◆ DATASET EXTRACT
+===+
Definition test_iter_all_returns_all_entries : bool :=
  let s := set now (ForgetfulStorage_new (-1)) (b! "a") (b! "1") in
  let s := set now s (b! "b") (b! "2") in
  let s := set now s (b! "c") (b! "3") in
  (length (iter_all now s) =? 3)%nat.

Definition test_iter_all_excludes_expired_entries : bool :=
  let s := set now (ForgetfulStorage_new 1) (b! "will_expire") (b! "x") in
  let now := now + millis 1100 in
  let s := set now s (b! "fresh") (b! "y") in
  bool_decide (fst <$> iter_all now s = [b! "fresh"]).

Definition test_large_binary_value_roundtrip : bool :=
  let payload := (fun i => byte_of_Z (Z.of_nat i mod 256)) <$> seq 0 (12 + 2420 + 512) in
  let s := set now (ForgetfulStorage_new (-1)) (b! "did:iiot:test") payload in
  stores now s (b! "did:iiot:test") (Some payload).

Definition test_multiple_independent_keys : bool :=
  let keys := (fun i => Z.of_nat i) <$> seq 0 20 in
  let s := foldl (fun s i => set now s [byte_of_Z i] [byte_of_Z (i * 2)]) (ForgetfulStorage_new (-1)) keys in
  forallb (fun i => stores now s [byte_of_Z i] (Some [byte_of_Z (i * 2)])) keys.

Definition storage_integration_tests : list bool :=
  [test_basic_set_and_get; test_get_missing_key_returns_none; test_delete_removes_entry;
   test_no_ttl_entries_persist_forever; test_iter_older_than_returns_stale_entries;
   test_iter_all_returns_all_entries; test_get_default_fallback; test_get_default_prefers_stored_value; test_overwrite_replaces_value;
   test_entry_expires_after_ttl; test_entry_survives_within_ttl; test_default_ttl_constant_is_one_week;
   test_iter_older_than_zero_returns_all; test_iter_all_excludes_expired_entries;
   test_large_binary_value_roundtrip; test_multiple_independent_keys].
+===+
◆ WHAT YOU WILL DO
Each line of the data is to be transcribed exactly.

◆ ANSWER AREA
Definition test_iter_all_returns_all_entries : bool :=
  let s := set now (ForgetfulStorage_new (-1)) (b! "a") (b! "1") in
  let s := set now s (b! "b") (b! "2") in
  let s := set now s (b! "c") (b! "3") in
  (length (iter_all now s) =? 3)%nat.

Definition test_iter_all_excludes_expired_entries : bool :=
  let s := set now (ForgetfulStorage_new 1) (b! "will_expire") (b! "x") in
  let now := now + millis 1100 in
  let s := set now s (b! "fresh") (b! "y") in
  bool_decide (fst <$> iter_all now s = [b! "fresh"]).

Definition test_large_binary_value_roundtrip : bool :=
  let payload := (fun i => byte_of_Z (Z.of_nat i mod 256)) <$> seq 0 (12 + 2420 + 512) in
  let s := set now (ForgetfulStorage_new (-1)) (b! "did:iiot:test") payload in
  stores now s (b! "did:iiot:test") (Some payload).

Definition test_multiple_independent_keys : bool :=
  let keys := (fun i => Z.of_nat i) <$> seq 0 20 in
  let s := foldl (fun s i => set now s [byte_of_Z i] [byte_of_Z (i * 2)]) (ForgetfulStorage_new (-1)) keys in
  forallb (fun i => stores now s [byte_of_Z i] (Some [byte_of_Z (i * 2)])) keys.

Definition storage_integration_tests : list bool :=
  [test_basic_set_and_get; test_get_missing_key_returns_none; test_delete_removes_entry;
   test_no_ttl_entries_persist_forever; test_iter_older_than_returns_stale_entries;
   test_iter_all_returns_all_entries; test_get_default_fallback; test_get_default_prefers_stored_value; test_overwrite_replaces_value;
   test_entry_expires_after_ttl; test_entry_survives_within_ttl; test_default_ttl_constant_is_one_week;
   test_iter_older_than_zero_returns_all; test_iter_all_excludes_expired_entries;
   test_large_binary_value_roundtrip; test_multiple_independent_keys].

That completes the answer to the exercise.